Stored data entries
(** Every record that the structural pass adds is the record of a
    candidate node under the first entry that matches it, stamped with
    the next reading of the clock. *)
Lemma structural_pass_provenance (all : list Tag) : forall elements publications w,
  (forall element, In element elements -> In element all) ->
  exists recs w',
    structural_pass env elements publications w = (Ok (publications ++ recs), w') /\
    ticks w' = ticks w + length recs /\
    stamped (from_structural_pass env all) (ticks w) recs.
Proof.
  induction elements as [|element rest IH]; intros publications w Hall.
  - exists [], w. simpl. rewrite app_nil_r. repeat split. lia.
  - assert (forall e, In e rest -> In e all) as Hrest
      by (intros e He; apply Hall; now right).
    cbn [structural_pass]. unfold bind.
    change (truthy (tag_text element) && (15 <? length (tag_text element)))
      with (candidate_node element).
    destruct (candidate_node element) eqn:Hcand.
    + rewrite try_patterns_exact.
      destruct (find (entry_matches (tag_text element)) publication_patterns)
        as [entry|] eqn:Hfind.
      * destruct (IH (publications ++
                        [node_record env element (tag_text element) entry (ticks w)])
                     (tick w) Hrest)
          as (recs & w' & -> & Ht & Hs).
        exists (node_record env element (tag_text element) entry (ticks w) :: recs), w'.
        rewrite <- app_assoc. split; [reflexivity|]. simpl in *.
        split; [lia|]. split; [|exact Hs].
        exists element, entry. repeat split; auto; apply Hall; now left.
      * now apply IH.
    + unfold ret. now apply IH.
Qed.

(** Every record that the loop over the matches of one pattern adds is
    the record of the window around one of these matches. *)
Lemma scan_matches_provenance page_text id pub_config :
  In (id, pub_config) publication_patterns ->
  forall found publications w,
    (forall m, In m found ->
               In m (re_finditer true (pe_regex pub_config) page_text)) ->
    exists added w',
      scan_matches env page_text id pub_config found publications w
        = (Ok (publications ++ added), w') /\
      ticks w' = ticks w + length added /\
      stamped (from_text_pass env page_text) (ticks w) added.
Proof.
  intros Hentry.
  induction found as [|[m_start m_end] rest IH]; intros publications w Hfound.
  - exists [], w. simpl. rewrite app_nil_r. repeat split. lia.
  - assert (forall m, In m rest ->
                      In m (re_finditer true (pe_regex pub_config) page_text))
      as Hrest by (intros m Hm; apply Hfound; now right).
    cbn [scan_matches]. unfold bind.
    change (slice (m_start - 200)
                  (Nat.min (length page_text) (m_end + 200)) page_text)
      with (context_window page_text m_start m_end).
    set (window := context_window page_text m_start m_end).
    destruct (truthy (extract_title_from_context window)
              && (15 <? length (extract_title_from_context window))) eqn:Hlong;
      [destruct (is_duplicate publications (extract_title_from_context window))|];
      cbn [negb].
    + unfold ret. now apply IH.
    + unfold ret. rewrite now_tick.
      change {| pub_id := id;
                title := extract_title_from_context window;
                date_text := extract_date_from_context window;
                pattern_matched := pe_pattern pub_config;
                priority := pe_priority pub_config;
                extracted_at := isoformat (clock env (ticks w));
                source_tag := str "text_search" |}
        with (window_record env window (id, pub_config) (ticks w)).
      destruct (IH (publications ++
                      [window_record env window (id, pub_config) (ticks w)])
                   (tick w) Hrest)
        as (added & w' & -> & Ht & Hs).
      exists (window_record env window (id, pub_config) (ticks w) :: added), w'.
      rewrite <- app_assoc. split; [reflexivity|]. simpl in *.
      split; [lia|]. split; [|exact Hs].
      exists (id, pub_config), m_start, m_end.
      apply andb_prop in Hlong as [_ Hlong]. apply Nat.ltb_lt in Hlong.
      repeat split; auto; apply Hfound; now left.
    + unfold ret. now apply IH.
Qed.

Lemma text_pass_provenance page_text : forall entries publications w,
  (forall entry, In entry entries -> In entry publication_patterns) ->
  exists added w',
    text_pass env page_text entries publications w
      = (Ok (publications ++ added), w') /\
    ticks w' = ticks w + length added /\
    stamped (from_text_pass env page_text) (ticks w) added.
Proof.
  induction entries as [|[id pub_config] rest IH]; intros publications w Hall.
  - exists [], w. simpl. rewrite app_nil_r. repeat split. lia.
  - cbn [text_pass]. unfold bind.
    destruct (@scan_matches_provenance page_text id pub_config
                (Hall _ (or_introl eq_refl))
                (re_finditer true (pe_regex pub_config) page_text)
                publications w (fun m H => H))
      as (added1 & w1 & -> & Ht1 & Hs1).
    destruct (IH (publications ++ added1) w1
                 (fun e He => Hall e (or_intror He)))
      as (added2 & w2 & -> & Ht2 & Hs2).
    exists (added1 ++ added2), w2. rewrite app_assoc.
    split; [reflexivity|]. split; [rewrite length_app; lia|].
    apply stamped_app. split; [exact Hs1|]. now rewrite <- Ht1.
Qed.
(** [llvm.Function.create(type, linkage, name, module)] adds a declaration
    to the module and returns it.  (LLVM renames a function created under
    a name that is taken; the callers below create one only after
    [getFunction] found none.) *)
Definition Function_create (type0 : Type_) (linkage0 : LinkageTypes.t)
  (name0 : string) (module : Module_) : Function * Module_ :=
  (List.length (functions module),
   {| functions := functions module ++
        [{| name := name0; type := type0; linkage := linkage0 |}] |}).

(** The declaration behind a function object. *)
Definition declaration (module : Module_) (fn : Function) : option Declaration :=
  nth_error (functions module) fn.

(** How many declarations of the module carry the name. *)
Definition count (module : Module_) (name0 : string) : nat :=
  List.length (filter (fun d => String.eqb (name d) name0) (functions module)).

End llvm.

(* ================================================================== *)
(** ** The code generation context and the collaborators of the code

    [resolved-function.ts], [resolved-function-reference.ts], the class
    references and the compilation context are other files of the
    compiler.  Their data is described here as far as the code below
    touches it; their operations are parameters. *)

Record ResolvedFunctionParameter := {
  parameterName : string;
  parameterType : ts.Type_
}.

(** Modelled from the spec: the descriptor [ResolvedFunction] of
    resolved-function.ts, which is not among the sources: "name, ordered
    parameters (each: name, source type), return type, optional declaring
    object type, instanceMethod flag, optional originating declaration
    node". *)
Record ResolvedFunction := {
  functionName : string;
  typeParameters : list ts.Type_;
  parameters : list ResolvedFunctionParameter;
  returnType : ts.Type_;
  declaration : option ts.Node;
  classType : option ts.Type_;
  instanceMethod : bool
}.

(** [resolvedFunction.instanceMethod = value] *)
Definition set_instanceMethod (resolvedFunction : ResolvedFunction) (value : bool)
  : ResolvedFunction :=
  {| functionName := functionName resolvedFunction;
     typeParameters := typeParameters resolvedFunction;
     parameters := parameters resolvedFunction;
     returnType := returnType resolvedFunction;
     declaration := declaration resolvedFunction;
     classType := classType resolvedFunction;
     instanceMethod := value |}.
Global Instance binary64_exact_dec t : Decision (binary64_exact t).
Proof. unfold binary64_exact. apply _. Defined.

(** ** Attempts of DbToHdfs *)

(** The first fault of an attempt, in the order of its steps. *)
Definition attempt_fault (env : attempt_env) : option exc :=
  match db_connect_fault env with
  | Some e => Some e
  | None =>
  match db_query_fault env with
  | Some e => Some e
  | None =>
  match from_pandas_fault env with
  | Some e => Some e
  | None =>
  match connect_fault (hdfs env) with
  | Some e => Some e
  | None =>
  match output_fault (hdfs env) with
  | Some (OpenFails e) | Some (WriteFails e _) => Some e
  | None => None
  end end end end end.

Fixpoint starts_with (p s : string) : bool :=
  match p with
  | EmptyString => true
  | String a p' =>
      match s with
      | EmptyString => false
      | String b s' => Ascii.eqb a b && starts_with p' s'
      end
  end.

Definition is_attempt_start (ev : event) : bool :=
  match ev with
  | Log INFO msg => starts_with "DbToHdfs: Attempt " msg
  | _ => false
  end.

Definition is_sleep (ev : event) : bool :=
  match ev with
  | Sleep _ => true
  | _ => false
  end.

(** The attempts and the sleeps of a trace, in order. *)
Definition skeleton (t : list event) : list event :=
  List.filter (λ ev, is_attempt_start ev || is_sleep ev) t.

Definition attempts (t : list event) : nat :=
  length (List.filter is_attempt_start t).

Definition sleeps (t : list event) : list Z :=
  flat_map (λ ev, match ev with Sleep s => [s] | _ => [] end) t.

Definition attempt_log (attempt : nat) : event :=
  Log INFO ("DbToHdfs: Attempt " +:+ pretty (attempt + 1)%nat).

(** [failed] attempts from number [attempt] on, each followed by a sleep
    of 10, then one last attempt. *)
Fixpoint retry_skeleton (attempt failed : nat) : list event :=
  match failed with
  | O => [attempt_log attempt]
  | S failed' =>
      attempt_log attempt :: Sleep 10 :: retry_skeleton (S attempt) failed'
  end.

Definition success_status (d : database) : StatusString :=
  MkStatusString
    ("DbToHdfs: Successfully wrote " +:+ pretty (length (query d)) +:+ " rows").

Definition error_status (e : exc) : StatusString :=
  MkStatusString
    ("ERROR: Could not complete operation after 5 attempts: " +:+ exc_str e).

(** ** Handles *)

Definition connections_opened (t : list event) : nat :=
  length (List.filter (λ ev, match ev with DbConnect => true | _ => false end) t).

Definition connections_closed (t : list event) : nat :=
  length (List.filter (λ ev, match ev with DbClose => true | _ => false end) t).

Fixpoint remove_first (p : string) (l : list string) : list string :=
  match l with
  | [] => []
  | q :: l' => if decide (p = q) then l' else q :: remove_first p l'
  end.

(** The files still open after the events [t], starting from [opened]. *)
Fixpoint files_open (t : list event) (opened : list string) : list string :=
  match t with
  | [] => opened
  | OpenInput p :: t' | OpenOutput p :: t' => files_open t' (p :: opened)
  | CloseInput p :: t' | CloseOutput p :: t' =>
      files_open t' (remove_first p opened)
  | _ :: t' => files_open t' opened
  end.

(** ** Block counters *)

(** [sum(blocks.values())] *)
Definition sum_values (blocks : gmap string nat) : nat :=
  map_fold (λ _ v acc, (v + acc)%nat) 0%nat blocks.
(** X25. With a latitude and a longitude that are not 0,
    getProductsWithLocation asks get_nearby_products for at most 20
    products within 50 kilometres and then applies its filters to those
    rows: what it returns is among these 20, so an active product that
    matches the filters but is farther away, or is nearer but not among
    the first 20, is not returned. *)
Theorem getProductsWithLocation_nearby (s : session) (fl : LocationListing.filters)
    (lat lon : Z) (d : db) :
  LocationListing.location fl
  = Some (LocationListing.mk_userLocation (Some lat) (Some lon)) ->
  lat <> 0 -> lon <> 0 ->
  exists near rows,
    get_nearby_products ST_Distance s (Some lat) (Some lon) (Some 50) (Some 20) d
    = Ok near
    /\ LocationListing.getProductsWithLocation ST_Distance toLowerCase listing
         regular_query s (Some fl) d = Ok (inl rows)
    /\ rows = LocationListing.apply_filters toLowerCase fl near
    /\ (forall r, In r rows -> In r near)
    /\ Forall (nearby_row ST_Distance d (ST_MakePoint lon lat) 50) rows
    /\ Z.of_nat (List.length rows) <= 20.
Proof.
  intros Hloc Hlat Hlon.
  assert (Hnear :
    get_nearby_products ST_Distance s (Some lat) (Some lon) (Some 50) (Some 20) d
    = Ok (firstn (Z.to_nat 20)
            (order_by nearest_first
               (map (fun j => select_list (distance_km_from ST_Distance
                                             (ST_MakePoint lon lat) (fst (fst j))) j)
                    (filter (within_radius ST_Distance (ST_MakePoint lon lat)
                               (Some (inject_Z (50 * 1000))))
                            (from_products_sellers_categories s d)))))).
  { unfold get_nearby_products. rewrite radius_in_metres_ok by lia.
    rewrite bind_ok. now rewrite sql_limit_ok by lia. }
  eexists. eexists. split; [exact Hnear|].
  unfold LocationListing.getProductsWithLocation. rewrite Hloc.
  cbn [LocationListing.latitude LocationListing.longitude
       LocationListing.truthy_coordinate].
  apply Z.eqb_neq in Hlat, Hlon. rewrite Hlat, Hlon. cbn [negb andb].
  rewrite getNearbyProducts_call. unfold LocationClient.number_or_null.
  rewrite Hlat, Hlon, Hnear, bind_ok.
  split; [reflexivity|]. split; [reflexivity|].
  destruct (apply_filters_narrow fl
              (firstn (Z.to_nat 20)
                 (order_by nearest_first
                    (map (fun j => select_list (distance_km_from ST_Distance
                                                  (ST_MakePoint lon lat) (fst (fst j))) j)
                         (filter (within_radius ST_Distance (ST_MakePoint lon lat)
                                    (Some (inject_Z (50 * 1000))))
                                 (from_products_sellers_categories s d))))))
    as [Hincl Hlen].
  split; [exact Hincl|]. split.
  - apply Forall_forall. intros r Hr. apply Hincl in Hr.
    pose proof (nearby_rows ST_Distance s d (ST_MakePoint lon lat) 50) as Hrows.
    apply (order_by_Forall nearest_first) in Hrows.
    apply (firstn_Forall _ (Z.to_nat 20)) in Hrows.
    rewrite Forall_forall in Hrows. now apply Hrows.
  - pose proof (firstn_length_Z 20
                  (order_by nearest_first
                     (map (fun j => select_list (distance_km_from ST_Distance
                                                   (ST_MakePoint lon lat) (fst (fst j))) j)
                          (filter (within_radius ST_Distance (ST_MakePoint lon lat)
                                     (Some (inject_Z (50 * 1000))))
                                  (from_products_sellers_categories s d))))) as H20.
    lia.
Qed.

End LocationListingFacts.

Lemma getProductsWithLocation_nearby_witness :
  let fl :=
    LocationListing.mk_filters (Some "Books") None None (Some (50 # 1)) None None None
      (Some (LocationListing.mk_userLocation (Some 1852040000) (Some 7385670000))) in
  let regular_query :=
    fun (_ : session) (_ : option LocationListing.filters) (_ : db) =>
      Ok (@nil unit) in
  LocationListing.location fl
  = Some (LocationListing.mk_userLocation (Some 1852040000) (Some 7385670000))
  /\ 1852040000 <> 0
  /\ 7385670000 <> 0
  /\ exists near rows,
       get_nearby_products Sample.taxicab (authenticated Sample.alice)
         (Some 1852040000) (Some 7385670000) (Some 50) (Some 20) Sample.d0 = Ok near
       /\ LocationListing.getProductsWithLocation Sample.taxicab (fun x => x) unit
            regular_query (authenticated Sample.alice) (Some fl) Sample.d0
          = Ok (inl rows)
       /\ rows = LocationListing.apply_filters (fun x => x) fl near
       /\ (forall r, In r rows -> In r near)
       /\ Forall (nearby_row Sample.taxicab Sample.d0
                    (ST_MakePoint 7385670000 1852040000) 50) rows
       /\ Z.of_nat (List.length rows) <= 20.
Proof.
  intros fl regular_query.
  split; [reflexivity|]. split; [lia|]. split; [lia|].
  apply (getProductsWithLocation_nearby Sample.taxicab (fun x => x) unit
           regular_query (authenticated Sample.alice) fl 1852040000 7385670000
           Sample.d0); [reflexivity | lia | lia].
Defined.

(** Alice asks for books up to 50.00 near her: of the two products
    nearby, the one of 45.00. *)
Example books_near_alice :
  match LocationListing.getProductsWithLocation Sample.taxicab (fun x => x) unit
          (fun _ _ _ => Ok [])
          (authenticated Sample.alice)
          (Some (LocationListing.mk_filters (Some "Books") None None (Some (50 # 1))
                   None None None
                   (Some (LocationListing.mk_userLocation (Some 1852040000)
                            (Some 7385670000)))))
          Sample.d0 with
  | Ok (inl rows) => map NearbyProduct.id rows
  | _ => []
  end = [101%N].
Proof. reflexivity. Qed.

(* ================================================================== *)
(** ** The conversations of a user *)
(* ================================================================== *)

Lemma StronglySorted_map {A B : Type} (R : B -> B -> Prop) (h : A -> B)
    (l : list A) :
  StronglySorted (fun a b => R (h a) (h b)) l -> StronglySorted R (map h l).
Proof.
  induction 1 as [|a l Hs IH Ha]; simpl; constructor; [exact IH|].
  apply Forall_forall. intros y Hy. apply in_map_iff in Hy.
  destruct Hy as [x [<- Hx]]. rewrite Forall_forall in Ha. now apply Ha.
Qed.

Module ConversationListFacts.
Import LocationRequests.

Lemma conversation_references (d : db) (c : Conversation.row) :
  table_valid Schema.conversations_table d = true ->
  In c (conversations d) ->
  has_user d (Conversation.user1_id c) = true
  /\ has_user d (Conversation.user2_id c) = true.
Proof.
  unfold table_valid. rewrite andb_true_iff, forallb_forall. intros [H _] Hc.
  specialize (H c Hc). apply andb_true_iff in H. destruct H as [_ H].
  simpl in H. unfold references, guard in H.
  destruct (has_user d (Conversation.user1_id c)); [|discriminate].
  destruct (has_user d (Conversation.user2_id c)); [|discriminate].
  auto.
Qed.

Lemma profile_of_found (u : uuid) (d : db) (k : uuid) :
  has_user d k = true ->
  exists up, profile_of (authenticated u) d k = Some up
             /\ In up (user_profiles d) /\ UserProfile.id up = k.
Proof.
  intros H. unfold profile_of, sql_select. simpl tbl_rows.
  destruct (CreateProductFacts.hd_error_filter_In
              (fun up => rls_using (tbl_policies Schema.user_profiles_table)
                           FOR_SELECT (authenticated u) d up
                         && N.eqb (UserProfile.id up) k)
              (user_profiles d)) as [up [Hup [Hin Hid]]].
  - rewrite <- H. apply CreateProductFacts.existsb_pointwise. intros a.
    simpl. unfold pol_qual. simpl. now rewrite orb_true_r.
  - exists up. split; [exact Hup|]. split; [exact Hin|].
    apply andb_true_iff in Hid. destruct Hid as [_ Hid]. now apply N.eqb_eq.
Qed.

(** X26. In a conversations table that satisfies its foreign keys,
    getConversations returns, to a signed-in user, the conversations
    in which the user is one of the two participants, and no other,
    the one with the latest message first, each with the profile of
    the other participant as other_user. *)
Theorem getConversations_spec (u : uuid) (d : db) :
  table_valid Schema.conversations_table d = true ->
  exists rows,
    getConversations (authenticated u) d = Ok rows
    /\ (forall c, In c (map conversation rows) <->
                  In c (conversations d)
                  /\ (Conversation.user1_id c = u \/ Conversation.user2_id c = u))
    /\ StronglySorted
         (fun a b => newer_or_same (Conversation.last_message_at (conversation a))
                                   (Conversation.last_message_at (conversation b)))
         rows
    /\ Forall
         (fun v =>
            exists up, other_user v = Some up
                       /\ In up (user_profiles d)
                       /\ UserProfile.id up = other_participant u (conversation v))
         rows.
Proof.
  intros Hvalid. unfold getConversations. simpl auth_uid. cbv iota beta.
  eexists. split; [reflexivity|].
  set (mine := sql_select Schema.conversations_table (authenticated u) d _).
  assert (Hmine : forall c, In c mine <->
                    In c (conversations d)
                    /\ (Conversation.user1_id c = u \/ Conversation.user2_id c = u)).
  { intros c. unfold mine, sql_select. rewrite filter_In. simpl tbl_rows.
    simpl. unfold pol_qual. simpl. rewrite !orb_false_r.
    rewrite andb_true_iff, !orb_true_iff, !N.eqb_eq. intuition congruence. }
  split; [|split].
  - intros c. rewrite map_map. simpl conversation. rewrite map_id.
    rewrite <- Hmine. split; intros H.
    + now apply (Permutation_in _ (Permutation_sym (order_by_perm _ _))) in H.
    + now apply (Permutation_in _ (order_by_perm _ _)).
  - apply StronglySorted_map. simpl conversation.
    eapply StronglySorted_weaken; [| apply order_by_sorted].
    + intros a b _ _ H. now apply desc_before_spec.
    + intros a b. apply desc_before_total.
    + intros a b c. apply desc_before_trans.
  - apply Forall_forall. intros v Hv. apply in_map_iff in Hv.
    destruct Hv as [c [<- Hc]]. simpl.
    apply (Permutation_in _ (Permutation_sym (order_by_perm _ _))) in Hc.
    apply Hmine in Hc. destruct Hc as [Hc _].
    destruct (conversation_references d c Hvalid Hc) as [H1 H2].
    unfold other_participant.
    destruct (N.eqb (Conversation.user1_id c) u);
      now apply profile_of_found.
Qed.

**YOUR OBJECTIVE**: What is asked for is an exact copy of the lines above from the one containing "end = [101%N]." through the one containing "Lemma conversation_references (d", and only those.

**YOUR RESPONSE**:
  end = [101%N].
Proof. reflexivity. Qed.

(* ================================================================== *)
(** ** The conversations of a user *)
(* ================================================================== *)

Lemma StronglySorted_map {A B : Type} (R : B -> B -> Prop) (h : A -> B)
    (l : list A) :
  StronglySorted (fun a b => R (h a) (h b)) l -> StronglySorted R (map h l).
Proof.
  induction 1 as [|a l Hs IH Ha]; simpl; constructor; [exact IH|].
  apply Forall_forall. intros y Hy. apply in_map_iff in Hy.
  destruct Hy as [x [<- Hx]]. rewrite Forall_forall in Ha. now apply Ha.
Qed.

Module ConversationListFacts.
Import LocationRequests.

Lemma conversation_references (d : db) (c : Conversation.row) :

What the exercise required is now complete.